Question

Unexpected gene polymorphism using Salmon-tximeta-DESeq2

0

Entering edit mode

Ray ▴ 20

@Ray-24558

Last seen 20 months ago

Hong Kong

We're analyzing RNAseq data with a pipeline consisting of Salmon, tximeta, and DESeq2.

We have a multi-factorial experimental design, and the experiment was performed on cell lines.

On thing that surprised us is that in the result output, we observe many gene polymorphisms.

For example, for gene NLRP2 we observed multiple entries associated with different ensembl IDs ENSG00000022556, ENSG00000275082, ENSG00000275843, etc.
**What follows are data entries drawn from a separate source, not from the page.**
(** * Verification of [back_end/Tracker/vanilla_tracker.py]

    A shallow embedding of the ROI tracker of the Stryker Pinpoint
    pipeline: the frame splitter [stryker], the rectangle-to-slice
    conversion [box_to_slice], the class [tracker] wrapping OpenCV's
    MultiTracker, the record builder [convert_to_dict], the appending
    writer [convert_to_JSON_file] and the driver loop under
    [if __name__ == '__main__'].

    Python floats are IEEE binary64 values: they are modelled by Rocq's
    primitive [float].  Python lists are [list]s, a [dict] is an
    association list in insertion order (the order [json.dumps] emits),
    exceptions are the [Raise] branch of [result], and the file
    [Output.json] is the text it holds, one character per byte (what
    [json.dumps] writes is ASCII). *)

From Stdlib Require Import ZArith List String Ascii Bool Lia PeanoNat.
From Stdlib Require Import PrimFloat FloatOps SpecFloat.
From Stdlib Require Import DecimalString DecimalNat DecimalZ.
From Stdlib Require QArith Qround.
Import ListNotations.

Set Implicit Arguments.
Set Warnings "-register-all,-inexact-float".
Open Scope string_scope.

(* ================================================================= *)
(** ** Exceptions *)

Inductive exn : Type :=
| ValueError      (* int(nan) *)
| OverflowError   (* int(inf) *)
| TypeError       (* json.dumps of a set, indexing None *)
| OSError         (* seek before the start of the file *)
| CvError.        (* raised inside OpenCV *)

Inductive result (A : Type) : Type :=
| Ok (a : A)
| Raise (e : exn).

Arguments Ok {A} a.
Arguments Raise {A} e.

Definition bind {A B} (r : result A) (k : A -> result B) : result B :=
  match r with
  | Ok a => k a
  | Raise e => Raise e
  end.

Declare Scope py_scope.
Delimit Scope py_scope with py.
Notation "x <- c1 ;; c2" := (bind c1 (fun x => c2))
  (at level 61, c1 at next level, right associativity) : py_scope.
Notation "' pat <- c1 ;; c2" := (bind c1 (fun x => match x with pat => c2 end))
  (at level 61, pat pattern, c1 at next level, right associativity) : py_scope.

Definition is_ok {A} (r : result A) : bool :=
  match r with Ok _ => true | Raise _ => false end.

(** [for x in xs: acc = f(acc, x)], stopping at the first exception. *)
Fixpoint for_each {A S} (f : S -> A -> result S) (xs : list A) (s : S) : result S :=
  match xs with
  | [] => Ok s
  | x :: xs' => bind (f s x) (for_each f xs')
  end.

(** [enumerate(xs)]. *)
Fixpoint enumerate_from {A} (k : nat) (xs : list A) : list (nat * A) :=
  match xs with
  | [] => []
  | x :: xs' => (k, x) :: enumerate_from (S k) xs'
  end.

Definition enumerate {A} (xs : list A) : list (nat * A) := enumerate_from 0 xs.

(* ================================================================= *)
(** ** Python floats *)

Module PyFloat.

(** [int(x)] on a float: truncation toward zero; [ValueError] on NaN and
    [OverflowError] on an infinity.  A finite binary64 value is
    [(-1)^s * m * 2^e]; shifting the mantissa left by [e] (right when [e]
    is negative) drops the fractional bits of the magnitude. *)
Definition int (x : float) : result Z :=
  match Prim2SF x with
  | S754_zero _ => Ok 0%Z
  | S754_infinity _ => Raise OverflowError
  | S754_nan => Raise ValueError
  | S754_finite s m e =>
      let a := Z.shiftl (Zpos m) e in
      Ok (if s then (- a)%Z else a)
  end.

(** [np.isnan(x)]. *)
Definition isnan (x : float) : bool := PrimFloat.is_nan x.

End PyFloat.

(* ================================================================= *)
(** ** Python slices and NumPy basic indexing *)

(** [slice(start, stop)] with step [None]. *)
Record slice : Type := mkSlice { start : option Z; stop : option Z }.

(** A bound of a slice on a sequence of length [n]: a negative bound
    counts from the end, and the result is clamped to [0 .. n]. *)
Definition clamp_index (n : nat) (i : Z) : nat :=
  let j := if (i <? 0)%Z then (i + Z.of_nat n)%Z else i in
  Z.to_nat (Z.max 0 (Z.min (Z.of_nat n) j)).

(** [s.indices(n)]: the half-open range [lo, hi) the slice selects. *)
Definition slice_indices (s : slice) (n : nat) : nat * nat :=
  (match start s with None => 0 | Some a => clamp_index n a end,
   match stop s with None => n | Some b => clamp_index n b end).
Lemma preserves_modify (g : W -> W) :
  (forall w, P w -> P (g w)) -> Eff.preserves P (Eff.modify g).
Proof. intros Hg w Hw. now apply Hg. Qed.

Lemma preserves_bind {A B} (c : Eff.M W A) (k : A -> Eff.M W B) :
  Eff.preserves P c -> (forall a, Eff.preserves P (k a)) ->
  Eff.preserves P (Eff.bind c k).
Proof.
  intros Hc Hk w Hw. unfold Eff.bind. specialize (Hc w Hw).
  destruct (c w) as [w' [a|e]]; cbn [fst] in *.
  - now apply Hk.
  - exact Hc.
Qed.

Lemma preserves_try {A} (c : Eff.M W A) (h : string -> Eff.M W A) :
  Eff.preserves P c -> (forall e, Eff.preserves P (h e)) ->
  Eff.preserves P (Eff.try_ c h).
Proof.
  intros Hc Hh w Hw. unfold Eff.try_. specialize (Hc w Hw).
  destruct (c w) as [w' [a|e]]; cbn [fst] in *.
  - exact Hc.
  - now apply Hh.
Qed.

(** A loop keeps what each of its rounds keeps; the rounds may be
    told which element of the list they run on. *)
Lemma preserves_for {A B} (xs : list A) (body : A -> Eff.M W (list B)) :
  (forall x, In x xs -> Eff.preserves P (body x)) ->
  Eff.preserves P (Eff.for_ xs body).
Proof.
  induction xs as [|x xs IH]; intros Hb; cbn [Eff.for_].
  - apply preserves_ret.
  - apply preserves_bind; [apply Hb; now left|]. intros out.
    apply preserves_bind; [|intros outs; apply preserves_ret].
    apply IH. intros y Hy. apply Hb. now right.
Qed.

End Preserves.

Lemma keeps_of_preserves {W A X} (f : W -> X) (c : Eff.M W A) :
  (forall x, Eff.preserves (fun w => f w = x) c) -> Eff.keeps f c.
Proof. intros Hc w. exact (Hc (f w) w eq_refl). Qed.

Section WithOutside.
Context {E : Type} `{Broker.Outside E}.

(** A call on the outside keeps what does not depend on the outside. *)
Lemma preserves_ask {A} (P : Executor.World E -> Prop)
    (q : E -> E * option A) (exn : string) :
  (forall w e', P w ->
     P {| Executor.db := Executor.db w; Executor.outside := e';
          Executor.pending_orders := Executor.pending_orders w |}) ->
  Eff.preserves P (Executor.ask q exn).
Proof.
  intros Hout w Hw. unfold Executor.ask.
  destruct (q (Executor.outside w)) as [e' [a|]]; cbn [fst];
    now apply Hout.
Qed.

End WithOutside.

End EffFacts.

Create HintDb kept.

(** Walks a call, leaving the writes and what the hints do not solve. *)
Ltac kept :=
  repeat
    (cbv zeta;
     lazymatch goal with
     | |- Eff.preserves _ (Eff.ret _) => apply EffFacts.preserves_ret
     | |- Eff.preserves _ (Eff.raise _) => apply EffFacts.preserves_raise
     | |- Eff.preserves _ (Eff.gets _) => apply EffFacts.preserves_gets
     | |- Eff.preserves _ (Executor.ask _ _) =>
         apply EffFacts.preserves_ask; intros ? ? ?
     | |- Eff.preserves _ (Eff.modify _) =>
         apply EffFacts.preserves_modify; intros ? ?
     | |- Eff.preserves _ (Eff.bind _ _) =>
         apply EffFacts.preserves_bind; [|intros]
     | |- Eff.preserves _ (Eff.try_ _ _) =>
         apply EffFacts.preserves_try; [|intros]
     | |- Eff.preserves _ (Eff.for_ _ _) =>
         apply EffFacts.preserves_for; intros ? ?
     | |- Eff.preserves _ (match ?x with _ => _ end) => destruct x
     | |- Eff.preserves _ _ => solve [auto with kept]
     end).

(** ** Orders *)

Module OrderFacts.
Import Broker Executor Scenario.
Entries of NLRP2 from one particular RNAseq experiment result

My question is how do we interpret data like this? And how to deal with this kind of situation? Can we add/average different entries associated with the same gene?

tximeta DESeq2 • 1.3k views

ADD COMMENT • link 3.3 years ago • updated 3.2 years ago Ray ▴ 20

score 0 · Answer 1 · 2021-01-14

0

Entering edit mode

Michael Love 41k

@mikelove

Last seen 1 hour ago

United States

This is a consequence of the transcriptome you used for quantification. I recommend that people working with human data use GENCODE reference transcripts, because it does not duplicate genes on haplotype chromosomes (which Ensembl does for its transcripts FASTA files). See the chromosome for the genes other than the first, they are listed as "Chromosome CHR_HSCHR19..." which is a haplotype of chr19.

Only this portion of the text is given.